What this task involves: Give back the data in full. Leave nothing out.

════════

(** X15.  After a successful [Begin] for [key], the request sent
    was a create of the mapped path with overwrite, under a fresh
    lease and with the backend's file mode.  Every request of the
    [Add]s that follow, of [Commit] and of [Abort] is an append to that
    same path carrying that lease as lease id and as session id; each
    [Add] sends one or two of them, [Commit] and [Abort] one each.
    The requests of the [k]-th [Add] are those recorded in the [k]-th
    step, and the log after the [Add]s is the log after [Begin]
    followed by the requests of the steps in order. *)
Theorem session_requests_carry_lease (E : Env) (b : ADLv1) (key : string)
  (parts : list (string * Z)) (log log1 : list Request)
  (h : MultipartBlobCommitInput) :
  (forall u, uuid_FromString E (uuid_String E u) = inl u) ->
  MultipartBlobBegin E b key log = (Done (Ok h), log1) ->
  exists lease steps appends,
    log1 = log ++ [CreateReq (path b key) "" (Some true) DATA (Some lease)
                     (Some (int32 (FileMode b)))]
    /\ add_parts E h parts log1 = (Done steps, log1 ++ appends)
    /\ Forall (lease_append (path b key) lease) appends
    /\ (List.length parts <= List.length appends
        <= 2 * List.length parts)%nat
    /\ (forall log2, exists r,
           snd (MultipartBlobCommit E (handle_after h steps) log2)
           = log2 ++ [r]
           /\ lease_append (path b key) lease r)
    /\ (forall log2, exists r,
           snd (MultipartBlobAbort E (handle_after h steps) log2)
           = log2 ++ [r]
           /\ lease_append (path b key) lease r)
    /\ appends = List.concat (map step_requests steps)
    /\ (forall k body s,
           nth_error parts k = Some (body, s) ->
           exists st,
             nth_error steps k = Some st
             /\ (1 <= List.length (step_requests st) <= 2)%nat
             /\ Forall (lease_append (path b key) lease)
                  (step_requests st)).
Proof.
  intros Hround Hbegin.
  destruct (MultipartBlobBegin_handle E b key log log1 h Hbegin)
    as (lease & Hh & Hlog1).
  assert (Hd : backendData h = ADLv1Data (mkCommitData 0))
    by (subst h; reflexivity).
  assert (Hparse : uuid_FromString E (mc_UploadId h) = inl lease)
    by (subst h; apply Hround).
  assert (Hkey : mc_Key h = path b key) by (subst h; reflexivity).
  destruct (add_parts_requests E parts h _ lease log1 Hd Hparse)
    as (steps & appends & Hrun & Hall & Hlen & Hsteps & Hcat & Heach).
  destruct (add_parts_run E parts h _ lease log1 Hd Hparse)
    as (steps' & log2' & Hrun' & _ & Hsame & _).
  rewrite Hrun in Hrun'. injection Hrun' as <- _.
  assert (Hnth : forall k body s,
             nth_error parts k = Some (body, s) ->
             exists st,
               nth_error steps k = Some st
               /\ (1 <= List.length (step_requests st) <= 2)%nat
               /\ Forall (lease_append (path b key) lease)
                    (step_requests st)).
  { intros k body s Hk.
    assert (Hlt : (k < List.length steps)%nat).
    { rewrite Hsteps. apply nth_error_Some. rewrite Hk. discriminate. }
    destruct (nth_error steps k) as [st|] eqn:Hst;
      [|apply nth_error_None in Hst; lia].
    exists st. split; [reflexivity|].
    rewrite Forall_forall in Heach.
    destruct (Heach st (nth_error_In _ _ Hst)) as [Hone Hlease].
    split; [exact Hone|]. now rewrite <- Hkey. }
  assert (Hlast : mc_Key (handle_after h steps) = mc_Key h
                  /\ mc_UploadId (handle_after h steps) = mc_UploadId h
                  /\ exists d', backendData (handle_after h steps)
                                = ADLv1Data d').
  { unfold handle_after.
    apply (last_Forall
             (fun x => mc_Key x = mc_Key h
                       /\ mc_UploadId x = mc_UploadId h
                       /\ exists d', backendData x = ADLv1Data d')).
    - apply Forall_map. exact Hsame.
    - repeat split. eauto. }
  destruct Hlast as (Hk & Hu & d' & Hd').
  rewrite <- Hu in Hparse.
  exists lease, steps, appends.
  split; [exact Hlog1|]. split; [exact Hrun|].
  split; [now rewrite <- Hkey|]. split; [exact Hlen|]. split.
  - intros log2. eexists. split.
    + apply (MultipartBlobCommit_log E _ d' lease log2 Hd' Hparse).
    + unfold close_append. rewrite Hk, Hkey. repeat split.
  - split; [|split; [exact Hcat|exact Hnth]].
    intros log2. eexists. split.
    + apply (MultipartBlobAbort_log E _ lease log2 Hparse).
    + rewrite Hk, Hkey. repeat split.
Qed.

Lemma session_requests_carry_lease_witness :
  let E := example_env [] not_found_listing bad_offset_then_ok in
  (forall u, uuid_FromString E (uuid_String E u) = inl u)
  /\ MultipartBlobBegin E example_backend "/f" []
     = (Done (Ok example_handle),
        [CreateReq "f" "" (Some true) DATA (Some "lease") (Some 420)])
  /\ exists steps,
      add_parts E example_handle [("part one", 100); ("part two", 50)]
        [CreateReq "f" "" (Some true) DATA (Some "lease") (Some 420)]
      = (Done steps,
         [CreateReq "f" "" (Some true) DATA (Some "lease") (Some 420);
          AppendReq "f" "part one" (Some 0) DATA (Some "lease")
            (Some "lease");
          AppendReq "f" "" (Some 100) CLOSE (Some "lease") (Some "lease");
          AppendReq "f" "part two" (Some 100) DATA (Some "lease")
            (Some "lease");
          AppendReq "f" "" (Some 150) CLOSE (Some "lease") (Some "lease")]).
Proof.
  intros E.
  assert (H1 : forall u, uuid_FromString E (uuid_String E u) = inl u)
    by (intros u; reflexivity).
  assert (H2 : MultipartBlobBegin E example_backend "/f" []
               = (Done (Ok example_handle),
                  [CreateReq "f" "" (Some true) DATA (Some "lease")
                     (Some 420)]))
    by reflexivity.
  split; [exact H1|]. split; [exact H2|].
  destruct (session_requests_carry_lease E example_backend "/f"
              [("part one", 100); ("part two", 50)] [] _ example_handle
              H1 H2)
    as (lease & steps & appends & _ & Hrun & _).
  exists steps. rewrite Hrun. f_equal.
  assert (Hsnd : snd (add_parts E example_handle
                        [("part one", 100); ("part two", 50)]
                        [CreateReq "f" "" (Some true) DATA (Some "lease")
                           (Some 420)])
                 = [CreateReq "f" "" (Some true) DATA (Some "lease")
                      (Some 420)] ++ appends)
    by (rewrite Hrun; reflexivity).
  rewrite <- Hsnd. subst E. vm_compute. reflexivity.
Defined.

════════

Result for this task:
(** X15.  After a successful [Begin] for [key], the request sent
    was a create of the mapped path with overwrite, under a fresh
    lease and with the backend's file mode.  Every request of the
    [Add]s that follow, of [Commit] and of [Abort] is an append to that
    same path carrying that lease as lease id and as session id; each
    [Add] sends one or two of them, [Commit] and [Abort] one each.
    The requests of the [k]-th [Add] are those recorded in the [k]-th
    step, and the log after the [Add]s is the log after [Begin]
    followed by the requests of the steps in order. *)
Theorem session_requests_carry_lease (E : Env) (b : ADLv1) (key : string)
  (parts : list (string * Z)) (log log1 : list Request)
  (h : MultipartBlobCommitInput) :
  (forall u, uuid_FromString E (uuid_String E u) = inl u) ->
  MultipartBlobBegin E b key log = (Done (Ok h), log1) ->
  exists lease steps appends,
    log1 = log ++ [CreateReq (path b key) "" (Some true) DATA (Some lease)
                     (Some (int32 (FileMode b)))]
    /\ add_parts E h parts log1 = (Done steps, log1 ++ appends)
    /\ Forall (lease_append (path b key) lease) appends
    /\ (List.length parts <= List.length appends
        <= 2 * List.length parts)%nat
    /\ (forall log2, exists r,
           snd (MultipartBlobCommit E (handle_after h steps) log2)
           = log2 ++ [r]
           /\ lease_append (path b key) lease r)
    /\ (forall log2, exists r,
           snd (MultipartBlobAbort E (handle_after h steps) log2)
           = log2 ++ [r]
           /\ lease_append (path b key) lease r)
    /\ appends = List.concat (map step_requests steps)
    /\ (forall k body s,
           nth_error parts k = Some (body, s) ->
           exists st,
             nth_error steps k = Some st
             /\ (1 <= List.length (step_requests st) <= 2)%nat
             /\ Forall (lease_append (path b key) lease)
                  (step_requests st)).
Proof.
  intros Hround Hbegin.
  destruct (MultipartBlobBegin_handle E b key log log1 h Hbegin)
    as (lease & Hh & Hlog1).
  assert (Hd : backendData h = ADLv1Data (mkCommitData 0))
    by (subst h; reflexivity).
  assert (Hparse : uuid_FromString E (mc_UploadId h) = inl lease)
    by (subst h; apply Hround).
  assert (Hkey : mc_Key h = path b key) by (subst h; reflexivity).
  destruct (add_parts_requests E parts h _ lease log1 Hd Hparse)
    as (steps & appends & Hrun & Hall & Hlen & Hsteps & Hcat & Heach).
  destruct (add_parts_run E parts h _ lease log1 Hd Hparse)
    as (steps' & log2' & Hrun' & _ & Hsame & _).
  rewrite Hrun in Hrun'. injection Hrun' as <- _.
  assert (Hnth : forall k body s,
             nth_error parts k = Some (body, s) ->
             exists st,
               nth_error steps k = Some st
               /\ (1 <= List.length (step_requests st) <= 2)%nat
               /\ Forall (lease_append (path b key) lease)
                    (step_requests st)).
  { intros k body s Hk.
    assert (Hlt : (k < List.length steps)%nat).
    { rewrite Hsteps. apply nth_error_Some. rewrite Hk. discriminate. }
    destruct (nth_error steps k) as [st|] eqn:Hst;
      [|apply nth_error_None in Hst; lia].
    exists st. split; [reflexivity|].
    rewrite Forall_forall in Heach.
    destruct (Heach st (nth_error_In _ _ Hst)) as [Hone Hlease].
    split; [exact Hone|]. now rewrite <- Hkey. }
  assert (Hlast : mc_Key (handle_after h steps) = mc_Key h
                  /\ mc_UploadId (handle_after h steps) = mc_UploadId h
                  /\ exists d', backendData (handle_after h steps)
                                = ADLv1Data d').
  { unfold handle_after.
    apply (last_Forall
             (fun x => mc_Key x = mc_Key h
                       /\ mc_UploadId x = mc_UploadId h
                       /\ exists d', backendData x = ADLv1Data d')).
    - apply Forall_map. exact Hsame.
    - repeat split. eauto. }
  destruct Hlast as (Hk & Hu & d' & Hd').
  rewrite <- Hu in Hparse.
  exists lease, steps, appends.
  split; [exact Hlog1|]. split; [exact Hrun|].
  split; [now rewrite <- Hkey|]. split; [exact Hlen|]. split.
  - intros log2. eexists. split.
    + apply (MultipartBlobCommit_log E _ d' lease log2 Hd' Hparse).
    + unfold close_append. rewrite Hk, Hkey. repeat split.
  - split; [|split; [exact Hcat|exact Hnth]].
    intros log2. eexists. split.
    + apply (MultipartBlobAbort_log E _ lease log2 Hparse).
    + rewrite Hk, Hkey. repeat split.
Qed.

Lemma session_requests_carry_lease_witness :
  let E := example_env [] not_found_listing bad_offset_then_ok in
  (forall u, uuid_FromString E (uuid_String E u) = inl u)
  /\ MultipartBlobBegin E example_backend "/f" []
     = (Done (Ok example_handle),
        [CreateReq "f" "" (Some true) DATA (Some "lease") (Some 420)])
  /\ exists steps,
      add_parts E example_handle [("part one", 100); ("part two", 50)]
        [CreateReq "f" "" (Some true) DATA (Some "lease") (Some 420)]
      = (Done steps,
         [CreateReq "f" "" (Some true) DATA (Some "lease") (Some 420);
          AppendReq "f" "part one" (Some 0) DATA (Some "lease")
            (Some "lease");
          AppendReq "f" "" (Some 100) CLOSE (Some "lease") (Some "lease");
          AppendReq "f" "part two" (Some 100) DATA (Some "lease")
            (Some "lease");
          AppendReq "f" "" (Some 150) CLOSE (Some "lease") (Some "lease")]).
Proof.
  intros E.
  assert (H1 : forall u, uuid_FromString E (uuid_String E u) = inl u)
    by (intros u; reflexivity).
  assert (H2 : MultipartBlobBegin E example_backend "/f" []
               = (Done (Ok example_handle),
                  [CreateReq "f" "" (Some true) DATA (Some "lease")
                     (Some 420)]))
    by reflexivity.
  split; [exact H1|]. split; [exact H2|].
  destruct (session_requests_carry_lease E example_backend "/f"
              [("part one", 100); ("part two", 50)] [] _ example_handle
              H1 H2)
    as (lease & steps & appends & _ & Hrun & _).
  exists steps. rewrite Hrun. f_equal.
  assert (Hsnd : snd (add_parts E example_handle
                        [("part one", 100); ("part two", 50)]
                        [CreateReq "f" "" (Some true) DATA (Some "lease")
                           (Some 420)])
                 = [CreateReq "f" "" (Some true) DATA (Some "lease")
                      (Some 420)] ++ appends)
    by (rewrite Hrun; reflexivity).
  rewrite <- Hsnd. subst E. vm_compute. reflexivity.
Defined.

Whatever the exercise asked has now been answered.